Back to the Heady Future, Daily Telegraph, 1993 (p. 193)

 

In many respects this fusion of past and present experiences, and of such disparate elements as the modern office buildings of central London and an alligator in a Chinese zoo, resembles the mechanisms by which dreams are constructed, and perhaps the great value of fantasy as a literary form is its ability to bring together apparently unconnected and dissimilar ideas. To a large extent all fantasy serves this purpose, but I believe that speculative fantasy, as I prefer to call the more serious fringe of science fiction, is an especially potent method of using one’s imagination to construct a paradoxical universe where dream and reality become fused together, each retaining its own distinctive quality and yet in some way assuming the role of its opposite, and where by an undeniable logic black simultaneously becomes white. Without in any way suggesting that the act of writing is a form of creative self-analysis, I feel that the writer of fantasy has a marked tendency to select images and ideas which directly reflect the internal landscapes of his mind, and the reader of fantasy must interpret them on this level, distinguishing between the manifest content, which may seem obscure, meaningless or nightmarish, and the latent content, the private vocabulary of symbols drawn by the narrative from the writer’s mind. The dream worlds invented by the writer of fantasy are external equivalents of the inner world of the psyche, and because these symbols take their impetus from the most formative and confused periods of our lives they are often time-sculptures of terrifying ambiguity.

Time, Memory and Inner Space, The Woman Journalist, 1963 (p. 200)

 

Everything is becoming science fiction. From the margins of an invisible literature has sprung the intact reality of the twentieth century. What the writers of modern science fiction invent today, you and I will do tomorrow – or, more exactly, in about ten years’ time, though the gap is narrowing. Science fiction is the most important fiction that has been written for the last hundred years. The compassion, lucidity and vision of H.G. Wells and his successors, and above all their grasp of the real identity of the twentieth century, dwarf the alienated and introverted fantasies of James Joyce, Eliot and the writers of the Modern Movement. Given its subject matter, its eager acceptance of naivety, optimism and possibility, the importance of science fiction can only increase. I believe that the reading of science fiction should be compulsory. Fortunately, compulsion will not be necessary, as more and more people are reading it voluntarily. Even the worse science fiction is better – using as the yardstick of merit the mere survival of its readers and their imaginations – than the best conventional fiction. The future is a better key to the present than the past. (…) It is now some fifteen years since the sculptor Eduardo Paolozzi remarked that science fiction magazines produced in the suburbs of Los Angeles contained far more imagination and meaning than anything he could find in the literary periodicals of the day. Subsequent events have proved Paolozzi’s judgement correct. Fortunately, his own imagination has been able to work primarily within the visual arts, where the main tradition for the last century has been the tradition of the new. Within fiction, unhappily, the main tradition for all too long has been the tradition of the old. Like the inmates of some declining institution, increasingly forgotten and ignored, the leading writers and critics count the worn beads of their memories, intoning the names of the dead.

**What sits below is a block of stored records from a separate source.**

(** * panos.policies: rule schemas, hit counts and audit comments

    A shallow embedding of [panos/policies.py] and the properties proved
    about it.

    Definitions:
    - [Py]: the Python values, exceptions and built-ins the module relies
      on ([int], [str.split], [str.format], tuple comparison).
    - [ET]: the fragment of [xml.etree.ElementTree] the module uses.
    - [Datetime]: [datetime.strptime] for the format of audit-comment
      times.
    - [OpState]: [RulebaseHitCount], [OpStateObject], [HitCount],
      [RuleAuditComment] and [AuditCommentLog], method by method.
    - [Mapper]: the schema-driven parameter mapper behind
      [VersionedParamPath] and [VersionedPanObject].  Its code is in
      [panos/base.py]; this module only declares schemas for it.
    - [Schemas], [Examples], [MapperExamples]: the parameters of
      [SecurityRule._setup], and the devices, rules and responses the
      examples use.

    Properties:
    - [HitCountRequest]: what [RulebaseHitCount.refresh] sends.
    - [HitCountParsing]: what [HitCount._refresh_xml] stores.
    - [HitCountResponse]: how [RulebaseHitCount.refresh] handles the
      response.
    - [DatetimeFacts], [AuditComment]: audit-comment queries and log
      entries.
    - [IntText], [MapperFacts], [RoundTrip]: parsing back what the mapper
      built. *)

From Stdlib Require Import ZArith Ascii DecimalString DecimalPos.
From Stdlib Require String.
From stdpp Require Import base option list strings gmap.

#[local] Open Scope Z_scope.

(* ===================================================================== *)
(** * Python values, exceptions and built-ins *)
(* ===================================================================== *)

Module Py.
(** * A shallow embedding of the function-calling conversation agent

    The development follows the three JavaScript classes of the repository:

    - [FunctionRegistry] (function-registry.js): schema/handler bindings,
      argument validation, execution under a timeout race, sanitisation;
    - [OpenAIClient] (openai-client.js): the completion request with its
      retry loop and error classification;
    - [ChatManager] (chat-manager.js): the transcript and the
      completion / function-call protocol.

    JavaScript values are an inductive type, [async] code with [try]/[catch]
    is a state-and-exception monad over an explicit world (clock readings,
    the completion endpoint, [Math.random], and a trace of the effects the
    code performs), and the recursion between [processOpenAIResponse],
    [handleFunctionCall] and [getFinalResponseAfterFunction] is bounded by a
    round budget whose exhaustion is a distinguished outcome.

    Conventions. Strings are sequences of code units, each below 256 (the
    type [ascii]). Schemas, messages and options are records: a member that
    is absent in JavaScript is [None], and the tests of the source on the
    JavaScript type of such a member hold by typing. A function handler is
    the function from its arguments to what the call does (throw, settle
    after so many milliseconds, never settle); what it throws or rejects with
    is an error object, [null] or [undefined].
    The messages of the errors the engine itself throws are those of V8, the
    engine of Node.js; where the message depends on more than the code shows
    ([JSON.parse], [RegExp]) it is the runtime's. Output to the console is
    not represented. Every definition that embeds a
    method carries the method's name. *)

From Stdlib Require Import ZArith NArith QArith Qround String Ascii List Bool Lia Arith.
From Stdlib Require Import DecimalString Lqa.
Import ListNotations.

Set Warnings "-register-all".
Local Close Scope Q_scope.
Local Open Scope string_scope.
Local Open Scope list_scope.

(* ===================================================================== *)
(** ** JavaScript values and the runtime                                  *)
(* ===================================================================== *)

Module JS.

(** A JavaScript number: a finite double is represented by the rational it
    denotes; the three non-finite doubles are separate constructors. *)
Inductive jsnum : Type :=
| Fin (q : Q)
| NaN
| PosInf
| NegInf.

(** JavaScript values, tree shaped (object identity and cycles are not
    represented). [JError] is an instance of [Error] with its [name],
    [message] and [stack] and its own enumerable properties; an object is the
    list of its own enumerable properties in enumeration order. *)
Inductive jsval : Type :=
| JUndefined
| JNull
| JBool (b : bool)
| JNum (n : jsnum)
| JBigInt (z : Z)
| JStr (s : string)
| JSymbol (description : string)
| JFunction (fname : string)
| JArr (items : list jsval)
| JObj (props : list (string * jsval))
| JError (ename emessage estack : string) (props : list (string * jsval)).

(** An exception value: every [throw] of the three classes throws an [Error]
    (name and message); errors raised by the completion endpoint also carry
    [status] and [code]. *)
Record JsError : Type := mkError {
  err_name : string;
  err_message : string;
  err_status : option Z;
  err_code : option string
}.

(** [new Error(msg)] *)
Definition new_Error (msg : string) : JsError := mkError "Error" msg None None.
(** A [TypeError] raised by the runtime itself. *)
Definition new_TypeError (msg : string) : JsError := mkError "TypeError" msg None None.

(** [typeof v] *)
Definition typeof (v : jsval) : string :=
  match v with
  | JUndefined => "undefined"
  | JNull => "object"
  | JBool _ => "boolean"
  | JNum _ => "number"
  | JBigInt _ => "bigint"
  | JStr _ => "string"
  | JSymbol _ => "symbol"
  | JFunction _ => "function"
  | JArr _ | JObj _ | JError _ _ _ _ => "object"
  end.

Definition num_is_zero (n : jsnum) : bool :=
  match n with Fin q => Qeq_bool q 0 | _ => false end.

(** ToBoolean *)
Definition truthy (v : jsval) : bool :=
  match v with
  | JUndefined | JNull => false
  | JBool b => b
  | JNum NaN => false
  | JNum n => negb (num_is_zero n)
  | JBigInt z => negb (Z.eqb z 0)
  | JStr s => negb (String.eqb s "")
  | _ => true
  end.

(** [a < b] on numbers (false whenever an operand is NaN). *)
Definition num_lt (a b : jsnum) : bool :=
  match a, b with
  | NaN, _ | _, NaN => false
  | Fin x, Fin y => negb (Qle_bool y x)
  | NegInf, NegInf => false
  | NegInf, _ => true
  | _, PosInf => match a with PosInf => false | _ => true end
  | _, _ => false
  end.

(** [a > b] *)
Definition num_gt (a b : jsnum) : bool := num_lt b a.

Definition num_of_nat (n : nat) : jsnum := Fin (inject_Z (Z.of_nat n)).

(** [Number.isInteger] on a finite number. *)
Definition q_is_integer (q : Q) : bool :=
  Z.eqb (Z.modulo (Qnum q) (Zpos (Qden q))) 0.

Definition nat_to_string (n : nat) : string :=
  NilEmpty.string_of_uint (Nat.to_uint n).

(** [l.join(sep)] on strings. *)
Fixpoint join (sep : string) (l : list string) : string :=
  match l with
  | [] => ""
  | [x] => x
  | x :: rest => x ++ sep ++ join sep rest
  end.
Lemma length_extend_all prefix refs h :
  length (extend_all prefix refs h) = length h.
Proof.
  unfold extend_all. revert h. induction refs as [|r refs IH]; intros h; simpl; [done|].
  rewrite IH. apply length_alter.
Qed.

Lemma lookup_extend_all_notin prefix refs h i :
  i ∉ refs → extend_all prefix refs h !! i = h !! i.
Proof.
  unfold extend_all. revert h. induction refs as [|r refs IH]; intros h Hi; simpl; [done|].
  apply not_elem_of_cons in Hi as [Hne Hi].
  rewrite IH by done. apply list_lookup_alter_ne. congruence.
Qed.

Lemma lookup_extend_all_in prefix refs h i :
  NoDup refs → i ∈ refs →
  extend_all prefix refs h !! i = extend_path prefix <$> h !! i.
Proof.
  unfold extend_all. revert h. induction refs as [|r refs IH]; intros h Hnd Hi; simpl.
  - by apply elem_of_nil in Hi.
  - apply NoDup_cons in Hnd as [Hr Hnd].
    apply elem_of_cons in Hi as [->|Hi].
    + fold (extend_all prefix refs (alter (extend_path prefix) r h)).
      rewrite lookup_extend_all_notin by done. apply list_lookup_alter_eq.
    + rewrite IH by done. f_equal. apply list_lookup_alter_ne.
      intros ->. done.
Qed.

(** Prefixing the methods of a class body puts the class in front of
    their paths. *)
Lemma extracted_extend cname h refs h' paths :
  extracted h refs h' paths →
  extracted h refs (extend_all cname refs h')
            (map (λ p, (cname :: p.1, p.2)) paths).
Proof.
  intros (Hlen & Hold & Hnd & Hin & Hn).
  split; [by rewrite length_extend_all|]. split; [|split; [done|split]].
  - intros i Hi. rewrite lookup_extend_all_notin; [auto|].
    intros Hr. apply Hin in Hr. lia.
  - intros r Hr. rewrite length_extend_all. auto.
  - apply Forall2_fmap_r.
    eapply Forall2_impl_elem; [exact Hn|].
    intros r p Hr (m & Hm & Hfull & Hname).
    exists (extend_path cname m). split; [|split; [|done]].
    + by rewrite lookup_extend_all_in, Hm.
    + simpl. rewrite Hfull. symmetry.
      apply (dot_join_cons cname (p.1 ++ [p.2])). by destruct (p.1).
Qed.

Lemma visit_body_acc (body : list stmt) (methods : list ref) (h : heap) :
  visit_body body methods h
  = (methods ++ (visit_body body [] h).1, (visit_body body [] h).2).
Proof.
  revert methods h. induction body as [|st body IH]; intros methods h; simpl.
  - by rewrite app_nil_r.
  - destruct (visit st h) as [result h1].
    rewrite IH. rewrite (IH (match result with Some (r :: rs) => r :: rs | _ => [] end)).
    simpl. destruct result as [[|r rs]|]; simpl; by rewrite <- ?app_assoc.
Qed.

Lemma visit_body_extracted (body : list stmt) :
  Forall (λ st, ∀ h, extracted h (default [] (visit st h).1) (visit st h).2
                       (class_paths [] st)) body →
  ∀ h, extracted h (visit_body body [] h).1 (visit_body body [] h).2
         (flat_map (class_paths []) body).
Proof.
  induction 1 as [|st body Hst _ IH]; intros h; simpl.
  - apply extracted_nil.
  - specialize (Hst h). destruct (visit st h) as [result h1]. simpl in Hst.
    rewrite visit_body_acc. simpl.
    replace (match result with Some (r :: rs) => r :: rs | _ => [] end)
      with (default [] result) by (by destruct result as [[|]|]).
    eapply extracted_seq; [exact Hst | apply IH].
Qed.

Lemma generic_visit_extracted (children : list stmt) :
  Forall (λ st, ∀ h, extracted h (default [] (visit st h).1) (visit st h).2
                       (class_paths [] st)) children →
  ∀ h, extracted h [] (generic_visit children h) [].
Proof.
  induction 1 as [|st children Hst _ IH]; intros h; simpl.
  - apply extracted_nil.
  - apply (extracted_seq h [] (visit st h).2 [] [] _ []); [|apply IH].
    eapply extracted_forget, Hst.
Qed.

Lemma class_paths_in_class (cname : string) (body : list stmt) :
  flat_map (class_paths [cname]) body
  = map (λ p, (cname :: p.1, p.2)) (flat_map (class_paths []) body).
Proof.
  induction body as [|st body IH]; simpl; [done|].
  rewrite map_app, <- IH. f_equal.
  apply (class_paths_prefix [cname] [] st).
Qed.

(** [visit] on a class is [visit_ClassDef]. *)
Lemma visit_ClassDef_eq (cname : string) (p : position) (body : list stmt)
    (h : heap) :
  visit (ClassDef cname p body) h
  = let '(methods, h') :=
      ASTMethodExtractor.visit_ClassDef path source cname body h in
    (Some methods, h').
Proof.
  unfold ASTMethodExtractor.visit_ClassDef. simpl.
  by destruct (visit_body body [] h).
Qed.

Lemma visit_extracted (node : stmt) (h : heap) :
  extracted h (default [] (visit node h).1) (visit node h).2 (class_paths [] node).
Proof.
  revert h. induction node as [fname p body _ | cname p body IH | p children IH]
    using stmt_nested_ind; intros h.
  - simpl. unfold extracted. rewrite length_app. simpl. split_and!.
    + lia.
    + intros i Hi. by apply lookup_app_l.
    + apply NoDup_singleton.
    + intros r ->%list_elem_of_singleton. lia.
    + constructor; [|constructor].
      eexists. split; [apply list_lookup_middle; reflexivity|]. done.
  - simpl. pose proof (visit_body_extracted body IH h) as Hbody.
    destruct (visit_body body [] h) as [methods h1]. simpl in *.
    rewrite class_paths_in_class. by apply extracted_extend.
  - simpl. by apply generic_visit_extracted.
Qed.

(** The methods [visit_Module] returns are the [def]s found through class
    bodies, with their dotted names. *)
Lemma visit_Module_attributes (body : list stmt) (h : heap) :
  let '(methods, h') := ASTMethodExtractor.visit_Module path source body h in
  attributes_of h' methods
  = map (λ p, Some (dot_join (p.1 ++ [p.2]), p.2)) (flat_map (class_paths []) body).
Proof.
  unfold ASTMethodExtractor.visit_Module.
  assert (Hall : Forall (λ st, ∀ h, extracted h (default [] (visit st h).1)
                                      (visit st h).2 (class_paths [] st)) body).
  { apply Forall_forall. intros st _ h0. apply visit_extracted. }
  pose proof (visit_body_extracted body Hall h) as (_ & _ & _ & _ & Hn).
  destruct (visit_body body [] h) as [methods h']. simpl in Hn.
  unfold attributes_of.
  induction Hn as [|r p refs paths (m & Hm & Hfull & Hname) _ IHn]; simpl; [done|].
  by rewrite IHn, Hm, <- Hfull, <- Hname.
Qed.
End Extraction.


(** ** Commit records *)

Lemma _extract_commits_snoc (repo : repository) (history : list pd_commit)
    (c : pd_commit) :
  parents c = [] →
  GitAnalyzer._extract_commits repo (history ++ [c])
  = GitAnalyzer._extract_commits repo history.
Proof.
  intros Hroot. unfold GitAnalyzer._extract_commits.
  rewrite foldl_app. simpl. by rewrite Hroot.
Qed.

(** The records are those of the commits that have a parent, in order. *)
Lemma _extract_commits_records (repo : repository) (history : list pd_commit) :
  Forall2 (λ record c, c_hash record = pd_hash c ∧ c_msg record = pd_msg c
                       ∧ c_repo record = repo ∧ parents c ≠ [])
          (GitAnalyzer._extract_commits repo history)
          (List.filter has_parents history).
Proof.
  induction history as [|c history IH] using rev_ind; [constructor|].
  unfold GitAnalyzer._extract_commits in *. rewrite foldl_app, List.filter_app.
  simpl. unfold has_parents at 2.
  destruct (parents c) as [|parent more] eqn:Hparents; simpl.
  - by rewrite app_nil_r.
  - apply Forall2_app; [done|]. constructor; [|constructor].
    simpl. by rewrite Hparents.
Qed.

Fictions of Every Kind, Books and Bookmen, 1971 (p. 205-206)

 

On the contrary, I believe that the catastrophe story, whoever may tell it, represents a constructive and positive act by the imagination rather than a negative one, an attempt to confront a patently meaningless universe by challenging it at its own game. Within the realm of fiction, the writer of the catastrophe story illustrated, in the most extreme and literal way, Conrad’s challenge – ‘Immerse yourself in the most destructive element – and swim!’ Each one of these fantasies represents an arraignment of the finite, an attempt to dismantle the formal structure of time and space which the universe wraps around us at the moment we first achieve consciousness. It is the inflexibility of this huge reductive machine we call reality that provokes infant and madmen alike, and in the cataclysm story the science fiction writer joins company with them, using his imagination to describe the infinite alternatives to reality which nature itself has proved incapable of inventing. This celebration of the possibilities of life is at the heart of science fiction.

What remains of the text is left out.